→ What to work on
When a line below contains the word "change", copy that line.

→ Listed records
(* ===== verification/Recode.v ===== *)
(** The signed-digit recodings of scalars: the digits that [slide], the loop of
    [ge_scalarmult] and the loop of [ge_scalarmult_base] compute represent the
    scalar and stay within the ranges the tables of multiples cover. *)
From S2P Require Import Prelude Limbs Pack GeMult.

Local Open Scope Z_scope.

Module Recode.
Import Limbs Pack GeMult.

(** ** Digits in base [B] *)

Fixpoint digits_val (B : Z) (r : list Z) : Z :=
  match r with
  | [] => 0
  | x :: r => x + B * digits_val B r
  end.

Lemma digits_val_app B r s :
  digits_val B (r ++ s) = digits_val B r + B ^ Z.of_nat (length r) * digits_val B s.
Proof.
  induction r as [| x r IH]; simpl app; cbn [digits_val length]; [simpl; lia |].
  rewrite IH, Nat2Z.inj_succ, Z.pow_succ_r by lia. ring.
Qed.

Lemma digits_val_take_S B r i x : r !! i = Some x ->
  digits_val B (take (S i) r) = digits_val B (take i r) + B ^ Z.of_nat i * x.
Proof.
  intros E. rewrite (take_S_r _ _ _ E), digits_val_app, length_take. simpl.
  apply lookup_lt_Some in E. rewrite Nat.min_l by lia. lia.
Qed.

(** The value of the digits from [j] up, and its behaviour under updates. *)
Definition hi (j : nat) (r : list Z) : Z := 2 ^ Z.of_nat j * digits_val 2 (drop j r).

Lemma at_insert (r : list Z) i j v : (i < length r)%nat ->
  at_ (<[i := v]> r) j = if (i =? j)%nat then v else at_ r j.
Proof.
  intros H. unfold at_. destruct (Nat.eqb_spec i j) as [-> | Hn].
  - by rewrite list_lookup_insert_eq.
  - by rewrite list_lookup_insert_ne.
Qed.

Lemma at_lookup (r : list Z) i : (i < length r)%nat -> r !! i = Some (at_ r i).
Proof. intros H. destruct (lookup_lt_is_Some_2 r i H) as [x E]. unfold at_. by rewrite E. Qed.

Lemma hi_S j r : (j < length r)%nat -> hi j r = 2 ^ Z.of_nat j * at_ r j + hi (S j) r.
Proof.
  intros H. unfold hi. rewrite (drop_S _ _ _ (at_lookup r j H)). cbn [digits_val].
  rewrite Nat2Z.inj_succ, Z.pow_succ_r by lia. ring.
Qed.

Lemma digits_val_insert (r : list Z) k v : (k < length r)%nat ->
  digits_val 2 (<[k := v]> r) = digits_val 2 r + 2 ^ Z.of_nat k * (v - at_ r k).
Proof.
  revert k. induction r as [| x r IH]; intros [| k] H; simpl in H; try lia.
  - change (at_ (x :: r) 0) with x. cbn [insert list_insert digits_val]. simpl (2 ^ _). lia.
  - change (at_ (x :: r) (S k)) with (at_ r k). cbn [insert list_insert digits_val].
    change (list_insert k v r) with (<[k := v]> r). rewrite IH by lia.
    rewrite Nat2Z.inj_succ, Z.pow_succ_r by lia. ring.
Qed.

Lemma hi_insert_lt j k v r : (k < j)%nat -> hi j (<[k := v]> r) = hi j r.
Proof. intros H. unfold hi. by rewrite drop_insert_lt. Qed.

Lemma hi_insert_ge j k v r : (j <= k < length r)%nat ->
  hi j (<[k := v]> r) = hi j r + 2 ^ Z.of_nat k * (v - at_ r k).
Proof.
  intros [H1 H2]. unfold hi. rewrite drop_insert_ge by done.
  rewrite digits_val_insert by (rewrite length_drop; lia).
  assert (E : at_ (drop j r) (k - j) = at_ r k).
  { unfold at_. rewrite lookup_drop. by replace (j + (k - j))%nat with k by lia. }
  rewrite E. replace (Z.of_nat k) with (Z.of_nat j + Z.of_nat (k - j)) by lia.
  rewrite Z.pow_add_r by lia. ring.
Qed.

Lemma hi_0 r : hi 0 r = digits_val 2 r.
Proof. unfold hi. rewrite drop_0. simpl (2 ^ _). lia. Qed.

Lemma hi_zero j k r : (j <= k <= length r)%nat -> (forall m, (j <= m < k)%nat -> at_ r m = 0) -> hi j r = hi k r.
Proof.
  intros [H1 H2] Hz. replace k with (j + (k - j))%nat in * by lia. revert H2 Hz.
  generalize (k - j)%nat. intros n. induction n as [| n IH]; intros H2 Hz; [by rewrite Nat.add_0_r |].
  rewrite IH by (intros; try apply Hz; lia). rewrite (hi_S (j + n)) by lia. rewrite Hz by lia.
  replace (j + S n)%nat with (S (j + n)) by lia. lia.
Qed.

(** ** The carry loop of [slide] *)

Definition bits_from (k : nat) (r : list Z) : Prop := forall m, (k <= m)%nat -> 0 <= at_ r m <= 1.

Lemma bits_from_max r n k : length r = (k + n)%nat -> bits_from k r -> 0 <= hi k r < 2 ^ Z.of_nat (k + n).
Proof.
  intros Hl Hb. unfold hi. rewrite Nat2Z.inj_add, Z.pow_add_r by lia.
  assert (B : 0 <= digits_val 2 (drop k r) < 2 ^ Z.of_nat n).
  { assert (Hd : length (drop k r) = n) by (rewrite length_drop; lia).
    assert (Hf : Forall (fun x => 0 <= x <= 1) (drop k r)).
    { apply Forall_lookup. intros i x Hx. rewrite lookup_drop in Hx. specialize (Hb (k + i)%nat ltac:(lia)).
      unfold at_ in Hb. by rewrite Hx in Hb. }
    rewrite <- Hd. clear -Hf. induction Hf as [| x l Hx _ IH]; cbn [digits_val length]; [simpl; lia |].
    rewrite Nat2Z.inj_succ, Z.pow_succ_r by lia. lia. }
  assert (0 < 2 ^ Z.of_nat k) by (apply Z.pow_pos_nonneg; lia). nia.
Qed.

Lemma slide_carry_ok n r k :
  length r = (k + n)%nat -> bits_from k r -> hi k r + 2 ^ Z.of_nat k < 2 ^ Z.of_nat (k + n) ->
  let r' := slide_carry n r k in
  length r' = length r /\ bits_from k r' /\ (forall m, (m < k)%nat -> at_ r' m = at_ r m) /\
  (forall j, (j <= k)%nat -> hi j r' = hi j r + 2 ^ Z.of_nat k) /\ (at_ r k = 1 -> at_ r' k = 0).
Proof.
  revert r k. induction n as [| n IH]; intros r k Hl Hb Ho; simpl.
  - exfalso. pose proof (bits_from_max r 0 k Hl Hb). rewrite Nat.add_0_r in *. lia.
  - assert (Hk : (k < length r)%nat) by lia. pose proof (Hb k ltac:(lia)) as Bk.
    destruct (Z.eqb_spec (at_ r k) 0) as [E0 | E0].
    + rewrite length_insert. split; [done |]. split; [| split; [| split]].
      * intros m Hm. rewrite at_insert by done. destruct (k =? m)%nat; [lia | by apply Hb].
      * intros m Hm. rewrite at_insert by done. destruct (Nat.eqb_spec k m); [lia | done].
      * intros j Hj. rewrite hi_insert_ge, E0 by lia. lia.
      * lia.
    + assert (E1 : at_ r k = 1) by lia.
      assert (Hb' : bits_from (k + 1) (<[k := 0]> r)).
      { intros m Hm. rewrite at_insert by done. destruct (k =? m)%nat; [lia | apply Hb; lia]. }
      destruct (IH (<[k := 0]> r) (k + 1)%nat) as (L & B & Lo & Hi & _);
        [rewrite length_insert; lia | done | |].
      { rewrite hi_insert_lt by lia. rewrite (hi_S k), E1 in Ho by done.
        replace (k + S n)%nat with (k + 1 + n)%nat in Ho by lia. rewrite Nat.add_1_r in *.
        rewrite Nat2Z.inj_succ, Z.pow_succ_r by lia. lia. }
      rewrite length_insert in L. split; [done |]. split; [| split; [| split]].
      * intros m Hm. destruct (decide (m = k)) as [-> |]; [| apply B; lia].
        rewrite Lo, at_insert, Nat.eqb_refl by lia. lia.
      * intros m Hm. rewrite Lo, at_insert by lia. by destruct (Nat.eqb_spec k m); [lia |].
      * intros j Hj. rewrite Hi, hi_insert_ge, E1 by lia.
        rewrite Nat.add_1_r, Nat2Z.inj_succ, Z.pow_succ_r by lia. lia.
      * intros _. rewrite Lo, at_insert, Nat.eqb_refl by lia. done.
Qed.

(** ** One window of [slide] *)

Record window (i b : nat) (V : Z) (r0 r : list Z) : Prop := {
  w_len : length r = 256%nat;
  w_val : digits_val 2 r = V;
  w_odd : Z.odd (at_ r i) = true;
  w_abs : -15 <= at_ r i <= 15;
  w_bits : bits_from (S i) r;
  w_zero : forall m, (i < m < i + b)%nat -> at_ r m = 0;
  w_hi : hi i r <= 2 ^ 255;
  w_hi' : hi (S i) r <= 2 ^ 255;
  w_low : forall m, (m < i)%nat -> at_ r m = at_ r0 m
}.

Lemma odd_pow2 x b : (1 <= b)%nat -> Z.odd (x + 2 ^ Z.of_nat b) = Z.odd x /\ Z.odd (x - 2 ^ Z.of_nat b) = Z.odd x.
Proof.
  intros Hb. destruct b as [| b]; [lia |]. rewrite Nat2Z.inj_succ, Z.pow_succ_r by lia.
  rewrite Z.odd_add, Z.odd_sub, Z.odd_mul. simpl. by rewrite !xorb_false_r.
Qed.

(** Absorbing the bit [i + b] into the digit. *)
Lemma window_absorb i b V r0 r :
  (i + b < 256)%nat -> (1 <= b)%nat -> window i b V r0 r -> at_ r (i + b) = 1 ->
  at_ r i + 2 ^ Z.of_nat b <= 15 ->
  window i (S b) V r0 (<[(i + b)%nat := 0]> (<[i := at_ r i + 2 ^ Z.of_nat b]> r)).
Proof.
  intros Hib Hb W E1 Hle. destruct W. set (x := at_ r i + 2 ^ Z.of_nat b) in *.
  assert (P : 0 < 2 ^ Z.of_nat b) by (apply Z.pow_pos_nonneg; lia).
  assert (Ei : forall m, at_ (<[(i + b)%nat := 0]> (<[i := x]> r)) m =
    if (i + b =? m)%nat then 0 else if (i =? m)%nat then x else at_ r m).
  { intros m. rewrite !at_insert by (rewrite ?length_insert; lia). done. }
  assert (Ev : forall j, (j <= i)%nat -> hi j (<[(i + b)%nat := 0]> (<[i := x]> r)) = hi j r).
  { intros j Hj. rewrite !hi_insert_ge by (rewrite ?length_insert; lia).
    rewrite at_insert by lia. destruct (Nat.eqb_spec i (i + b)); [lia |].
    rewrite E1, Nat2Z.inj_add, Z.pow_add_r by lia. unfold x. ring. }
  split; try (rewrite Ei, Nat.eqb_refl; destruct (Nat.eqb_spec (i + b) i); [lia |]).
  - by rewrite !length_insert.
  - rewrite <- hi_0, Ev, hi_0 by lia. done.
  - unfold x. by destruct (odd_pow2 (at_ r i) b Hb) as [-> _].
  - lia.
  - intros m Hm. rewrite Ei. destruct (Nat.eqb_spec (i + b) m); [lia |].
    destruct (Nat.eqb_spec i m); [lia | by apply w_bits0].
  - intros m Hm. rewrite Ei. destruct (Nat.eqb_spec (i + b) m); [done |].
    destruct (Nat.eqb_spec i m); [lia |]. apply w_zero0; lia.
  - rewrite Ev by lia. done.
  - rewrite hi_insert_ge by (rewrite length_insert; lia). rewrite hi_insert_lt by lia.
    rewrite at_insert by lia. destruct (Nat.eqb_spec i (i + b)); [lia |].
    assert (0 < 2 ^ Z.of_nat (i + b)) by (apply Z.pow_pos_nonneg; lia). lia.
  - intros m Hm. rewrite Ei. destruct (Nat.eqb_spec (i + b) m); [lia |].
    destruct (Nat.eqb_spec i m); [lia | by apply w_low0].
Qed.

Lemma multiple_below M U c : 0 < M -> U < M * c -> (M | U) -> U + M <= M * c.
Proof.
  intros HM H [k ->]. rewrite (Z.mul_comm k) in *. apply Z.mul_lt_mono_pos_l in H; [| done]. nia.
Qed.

→ Exercise solution
  - change (at_ (x :: r) 0) with x. cbn [insert list_insert digits_val]. simpl (2 ^ _). lia.
  - change (at_ (x :: r) (S k)) with (at_ r k). cbn [insert list_insert digits_val].
    change (list_insert k v r) with (<[k := v]> r). rewrite IH by lia.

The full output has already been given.